Agreement, dated as of December 18, 2018, by and between Franklin Synergy Bank and Kevin D. Busbey

EX-10.52 12 exhibit10_52.htm EX-10.52 FOR VALIDATION PURPOSES ONLY - [657001.EX10_52]

Exhibit 10.52


ENTERED INTO by and between KEVIN D. BUSBEY (herein “Busbey”), and FRANKLIN SYNERGY BANK, a Tennessee banking corporation (the “Bank”), as of this 18th day of December, 2018.


1.    Busbey and Bank entered into an Employment Agreement and a Confidentiality, Non-Competition and Non-Solicitation Agreement, each of which is dated July 1, 2014 (collectively, the “Employment Contracts”).

2.    Pursuant to the Employment Contracts, Busbey held the title of Executive Vice President, Chief Financial Officer of the Bank.

3.    Busbey resigned his position with the Bank effective December 3, 2018, but since that time has remained at the Bank as an “at will” employee.

4.    Busbey and Bank desire to enter into this Agreement for the reasons set forth herein.

NOW, THEREFORE, in consideration of the premises, and for other good and valuable consideration, the receipt and adequacy of which is hereby acknowledged, the parties hereto agree as follows:

1.    The Employment Contracts are hereby terminated and all obligations (present and future) recited therein are hereby cancelled and terminated.

2.    Busbey shall continue as an “at will” employee of the Bank with the title of Senior Vice President/Senior Finance and Accounting Manager.

3.    Busbey’s compensation shall be a monthly salary of $13,123.08 per month, paid in partial bi-monthly intervals at regular pay periods. Busbey also shall have the option to receive healthcare benefits and related employee benefits customarily offered to other similarly situated Bank employees.

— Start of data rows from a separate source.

(** * Counter maintenance of the 3D model sharing application

    A shallow embedding of the code that records like, comment, download
    and view facts and keeps the cached counters of the [models] table:

    - [database/schema.sql]: the tables [models], [likes], [comments],
      [downloads], [model_views], the unique constraint of [likes], the
      foreign keys with their cascade, the trigger function
      [update_model_counts] and the four [CREATE TRIGGER] bindings;
    - [backend/src/routes/models.js]: [GET /:id], [POST /:id/like],
      [POST /:id/comments], and the pagination arithmetic of [GET /];
    - [backend/src/routes/downloads.js]: [POST /:modelId];
    - [frontend/src/pages/ModelDetail.jsx]: [fetchModelDetails] and
      [handleDownload];
    - the upload routes (bundled at the end of [database_updates.sql]):
      [DELETE /:id];
    - [backend/src/routes/dashboard.js]: [PATCH /uploads/:id/status];
    - [backend/src/routes/users.js]: [POST] and [DELETE /:userId/follow],
      over the [follows] table;
    - [database/downloads-setup.sql]: the function it puts in place of
      [update_model_counts];
    - [FIREBASE_SETUP.md]: the schema revision of the frontend (the columns
      [file_path] and [downloads_count] of [models]) and its trigger
      function [update_model_download_count].

    Modelling choices.
    - The relational store is a record of tables.  [models] is a finite map
      from the primary key to the row; the fact tables are lists of rows in
      insertion order.  Columns that no counter, guard or response of the
      modelled routes reads (titles, timestamps, addresses) are left out.
    - Counters are [Z]: the columns are signed [INTEGER]s without a [CHECK]
      constraint, so negative values are representable.  The ends of the
      32-bit range are not values of the model: PostgreSQL raises on an
      update that would leave the range and undoes the statement, which is
      a failing call (below).
    - A SQL statement together with the row triggers it fires is one atomic
      store transition.
    - The routes access the store with a role that passes every row level
      security policy; so does the page in [handleDownload], which is what
      the policies grant the owner of the entity.  For any other user of
      the page they grant less: [handleDownload_as_client] runs the page
      under the policies of [models] and of [downloads], with the trigger
      running with the rights of the inserting user
      ([client_insert_download]).
    - Every external call of a request (a Prisma call, a Supabase call, a
      storage call) can fail; [faults k] tells whether the [k]-th call of
      the request fails for a reason the model of the store does not decide
      itself: the service is not reached, or PostgreSQL rejects a value (a
      counter that would leave the [INTEGER] range, an address that is not
      an [INET]).  A failing call leaves the store as it was. *)

From stdpp Require Import gmap list strings.
From Stdlib Require Import ZArith Lia.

4.    Busbey is granted a one-time severance payment option. In order to exercise the option, either the Bank or Busbey shall have elected to terminate Busbey’s employment status with the Bank on or before the expiration of 180 days from the date of this Agreement (the “Option Period”). In the event that either the Bank or Busbey elects to terminate Busbey’s employment status with the Bank during the Option Period, then” (a) Busbey shall be entitled to receive a severance payment equal to $157,477.00 (the “Severance Payment”) paid over twelve (12) months on a bi-monthly basis at regular pay periods ($6561.54 on the 15th day of each month and on the last day of each month); (b) any unvested award of options, restricted stock, stock appreciation rights, or other forms of equity compensation awards shall become fully vested as of Busbey’s last date of employment regardless of the terms of the 2017 Omnibus Equity Incentive Plan and any similar or related awards of equity compensation was awarded (collectively, the “Vesting Rights”); and (c) one (1) times the average of the past three years cash



incentive bonus pay which is equal to a total of $6,476.47 paid over twelve (12) months on a bi-monthly basis at regular pay periods ($269.85 on the 15th day of the month and the last day of each month) beginning on the next regular pay date following Busbey’s termination of employment. In the event that Busbey’s employment with the Bank is not terminated by Busbey or Bank during the Option Period, then, Busbey’s rights to the Severance Payment and Vesting Rights shall terminate and be of no further affect. Upon termination of Busbey’s employment, Busbey’s rights to participate in healthcare insurance or related employee benefits shall cease. However, upon termination, Busbey shall be eligible for COBRA health insurance coverage and Busbey shall be responsible to enroll in and pay for such COBRA health insurance coverage.

5.    Busbey shall report to the Bank’s Chief Financial Officer who shall be responsible to direct Busbey in his employment requirements which may include, among other things: special project work; specialized (subsidiary) accounting/administrative tasks; oversee of FIS Horizon from the finance and accounting department perspective; and acting as a general resource to the finance and accounting department.

6.    This Agreement shall be governed by the laws of the State of Tennessee. In the event of any litigation arising under or out of this Agreement, the exclusive jurisdiction for such litigations shall be any state court located in Williamson County, Tennessee. In the event of litigation hereunder or in connection with this Agreement, the prevailing party in such litigation shall be entitled to recover its reasonable legal fees, costs of litigation, and court costs from the non-prevailing party in such litigation. THE PARTIES HERETO WAIVE THEIR RESPECTIVE RIGHT TO A TRIAL BY JURY.



ENTERED INTO as of the date first above written.